YAOUNDÉ, Cameroon – Catholic leaders in Cameroon are set to defy a government plan to reopen the nation’s schools on June 1, after they were closed in response to the COVID-19 coronavirus pandemic.
“In view of the rapid spread of the coronavirus in our country, and our obligation to protect the health of all, we have decided, in concert with the other bishops of the ecclesiastical province, to postpone the school reopening originally planned for June 1st in our three formation houses, to a later date which will be communicated to you in due course,” Archbishop Samuel Kleda of Douala wrote in a May 25 letter to students.
His decision includes all the Catholic schools of the Douala ecclesiastical province, which includes a total of seven dioceses. Douala is Cameroon’s largest city and economic hub.
“We call on you, the students, to remain studious, revising your lessons and carrying out research in view of better preparing for your end-of-course examinations. May the Spirit of the Pentecost protect you in this difficult time,” the archbishop said.
Meanwhile, in the country’s conflict-torn Anglophone regions, schools have been closed for years due to the ongoing secessionist rebellion.

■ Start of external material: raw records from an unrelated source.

Lemma picture_step_spec who w w' :
  picture_step who w w' → coherent w →
  coherent w' ∧ ∀ u, who ≠ Some u → picture_of w' u = picture_of w u.
Proof.
  intros [uid body r -> Huid Hroom Hfresh Hrun|uid r Huid Hrun|uid nick r Hrun|Hu Hf Hc] Hco.
  - destruct (wp_run _ _ _ _ _ (UploadProfilePicture_spec uid body w Huid Hroom Hfresh Hco) Hrun)
      as (_ & Hco' & Hpic & _). split; [done|]. intros u Hne. apply Hpic. congruence.
  - destruct (wp_run _ _ _ _ _ (GetProfilePicture_spec uid w Huid Hco) Hrun)
      as (_ & Hco' & Hu & Hf & _). split; [done|]. intros u _. unfold picture_of. by rewrite Hu, Hf.
  - destruct (wp_run _ _ _ _ _ (nickname_step uid nick w Hco) Hrun) as (_ & Hco' & Hpic). done.
  - split; [by eapply coherent_shrinks|]. intros u _. unfold picture_of. by rewrite Hu, Hf.
Qed.

(** Operations of anybody, or of anybody but one user's uploads. *)
Definition any_step w w' : Prop := ∃ who, picture_step who w w'.
Definition step_without (uid : Z) w w' : Prop := ∃ who, who ≠ Some uid ∧ picture_step who w w'.

Lemma steps_without uid w w' :
  rtc (step_without uid) w w' → coherent w → coherent w' ∧ picture_of w' uid = picture_of w uid.
Proof.
  intros Hsteps. induction Hsteps as [|w1 w2 w3 (who & Hne & Hstep) _ IH]; [done|]. intros Hco1.
  destruct (picture_step_spec who w1 w2 Hstep Hco1) as [Hco2 Hpic].
  destruct (IH Hco2) as [Hco3 E]. split; [done|]. rewrite E. by apply Hpic.
Qed.

(** C15: cached pictures are the stored ones.  Starting from a coherent state,
    after any sequence of uploads, reads, nickname changes and other activity, one
    after the other, in which any call to the table, the file system or the cache
    may have failed, and in which no upload was given the name of a file that a
    row points to or the last version a counter can hold, the state is coherent, and [GetProfilePicture] serves, from the cache
    or not, exactly the picture the user's row points to. *)
Theorem cache_is_transparent w w' uid r w'' :
  coherent w → rtc any_step w w' → uint64 uid → GetProfilePicture s uid w' = (r, w'') →
  coherent w' ∧ r ≠ Panic ∧
  ∀ p, r = Ok p → ∃ mime data, picture_of w' uid = Some (mime, data) ∧ p = picture_result mime data.
Proof.
  intros Hco Hsteps Huid Hget. assert (Hco' : coherent w').
  { clear Hget. induction Hsteps as [|w1 w2 w3 [who Hstep] _ IH]; [done|].
    apply IH. by apply (picture_step_spec who w1). }
  destruct (wp_run _ _ _ _ _ (GetProfilePicture_spec uid w' Huid Hco') Hget) as (Hnp & _ & _ & _ & Hp).
  done.
Qed.

(** What was uploaded is what is shown.  After a successful upload, and after
    any further operations other than uploads of the same user,
    [GetProfilePicture] returns the uploaded bytes with the type of the upload, or
    an error. *)
Lemma uploaded_picture_served w uid body profile w1 w2 r w3 :
  coherent w → uint64 uid → room w uid → fresh_name w uid body →
  UploadProfilePicture s uid body w = (Ok profile, w1) → rtc (step_without uid) w1 w2 →
  GetProfilePicture s uid w2 = (r, w3) →
  (∃ e, r = Err e) ∨
  ∃ mime data, uploaded body mime data ∧ r = Ok (picture_result mime data).
Proof.
  intros Hco Huid Hroom Hfresh Hup Hsteps Hget.
  destruct (wp_run _ _ _ _ _ (UploadProfilePicture_spec uid body w Huid Hroom Hfresh Hco) Hup)
    as (_ & Hco1 & _ & Hok). destruct (Hok profile eq_refl) as (mime & data & Hbody & Hpic).
  destruct (steps_without uid w1 w2 Hsteps Hco1) as [Hco2 Hsame].
  destruct (wp_run _ _ _ _ _ (GetProfilePicture_spec uid w2 Huid Hco2) Hget) as (Hnp & _ & _ & _ & Hp).
  destruct r as [p|e|]; [right|by left; eauto|done].
  destruct (Hp p eq_refl) as (mime' & data' & Hpic2 & ->). exists mime, data. split; [done|].
  do 2 f_equal; congruence.
Qed.
End pictures.

(** ** The host in memory *)

Definition memory_users (w : world) : gmap Z user_row := table_users (w_users w).
Definition memory_cached (w : world) (uid version : Z) : option (string * bytes) :=
  w_cache w !! (uid, version).

#[global] Instance memory_mysql_laws : MySQLLaws world memory_users eq false.
Proof.
  split.
  - intros q w. exact (query_row_law (users := table_users) q (w_users w)).
  - intros nick uid w. exact (set_nickname_law (users := table_users) nick uid (w_users w)).
  - intros rel mime size uid w.
    exact (set_picture_law (users := table_users) rel mime size uid (w_users w)).
  - intros us w. exact (insert_users_law (users := table_users) us (w_users w)).
  - intros w uid row. exact (users_keyed (users := table_users) (w_users w) uid row).
Qed.

#[global] Instance memory_file_laws : FileLaws world w_files.
Proof.
  split.
  - done.
  - intros path data w. split_and!; [done| |].
    + intros p Hp. cbn. by rewrite lookup_insert_ne.
    + intros _. cbn. by rewrite lookup_insert_eq.
  - intros path w. split; [done|]. intros p Hp. cbn. by rewrite lookup_delete_ne.
  - intros path w. unfold wp. cbn. destruct (w_files w !! path) as [d|]; cbn;
      (split_and!; [done|done|]); [by intros data [= <-]|done].
  - intros ct exts e. cbn. case_decide; [|done]. intros [= <-] ->%list_elem_of_singleton.
    decide_by_vm.
Qed.

#[global] Instance memory_cache_laws : CacheLaws memory_cache memory_cached.
Proof.
  split.
  - intros uid version mime data w _ _ _. split; [done|]. intros u v _ _. unfold memory_cached. cbn.
    destruct (decide ((u, v) = (uid, version))) as [E|E]; [right|left; left].
    + rewrite E. by rewrite lookup_insert_eq.
    + by rewrite lookup_insert_ne.
  - intros uid version w. split_and!; [done|by left|]. unfold memory_cached. cbn.
    destruct (w_cache w !! (uid, version)) as [[m d]|]; [by intros ? ? [= <- <-]|done].
  - intros uid version w. split; [done|]. intros u v _ _. unfold memory_cached, shrinks. cbn.
    destruct (decide ((u, v) = (uid, version))) as [E|E]; [right|left].
    + rewrite E. by rewrite lookup_delete_eq.
    + by rewrite lookup_delete_ne.
Qed.

#[global] Instance memory_separate :
  SeparateStores memory_cache memory_users w_files memory_cached.
Proof.
  split; try done. by intros [].
Qed.

Lemma demo_mimes m : m ∈ allowedMIMEs demo_service → m ≠ "" ∧ text m.
Proof.
  unfold demo_service, allowedMIMEs. intros Hm%elem_of_list_to_set. revert m Hm.
  apply Forall_forall. decide_by_vm.
Qed.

“A school reopening announced by the government is of no use to us here in Kumbo,” said Bishop Andrew Nkuo of the Kumbo in Cameroon’s North West Region.
“For the past four years, schools have been closed here,” he told Crux. “We have tried everything to see that schools reopen, but the security situation has remained ever tense.”
The rebels have insisted that all schools remain closed, and have been enforcing their decree by burning schools and kidnapping teachers and students from any institution that defies them. Rebels have even attacked and killed those trying to keep schools open.
The school boycott is part of a push to break away from the rest of the country and to create a new country called “Ambazonia.”
But the students have paid a heavy price.
According to the UN Children’s Fund, UNICEF, over 80 percent of schools in the English-speaking North-West and South-West regions of Cameroon have been closed, and an estimated 600,000 children are out of school.
UNICEF Spokesperson Toby Fricker says targeting education is “putting the future of an entire generation of children at risk, children who with the right support and opportunities can build a more stable and prosperous future.”
Nkuo agrees.
“It is a crime against humanity to deny our children the right to go to school in the name of a struggle, no matter how legitimate our case may be,” he told Crux.
Teachers pose preconditions for reopening
Meanwhile, teachers in the African country have also protested the June 1 date for school reopening.
“In a May 20 petition addressed to the prime minister, a group of teachers’ trade unions presented a number of preconditions that need to be fulfilled for before students return to the classroom.
“The distribution of [free] face masks and alcohol-based hand sanitizers is the only means to ensure equal protection of all actors in the face of the coronavirus pandemic,” the petition said.
The teachers’ unions also called for the limitation of the number of students per class to 24, the thorough disinfection of school campuses daily; and bonuses for teachers given the increase to their workload.
“The health of teachers, millions of students, as well as their parents seems priceless to us. The unions will mobilize teachers, if need be, to defend themselves if clear measures are not taken to ensure their protected return to school campuses,” the petition said.
It is not clear what the teachers will do if these demands are not met. But Valentine Tameh, National President of the Teachers’ Association of Cameroon, told Crux that all teachers want is to see a safe reopening.
“We want our kids to go to school. We can’t have a blank year, but we also want to make sure that our kids are safe, and our teachers are safe,” he said.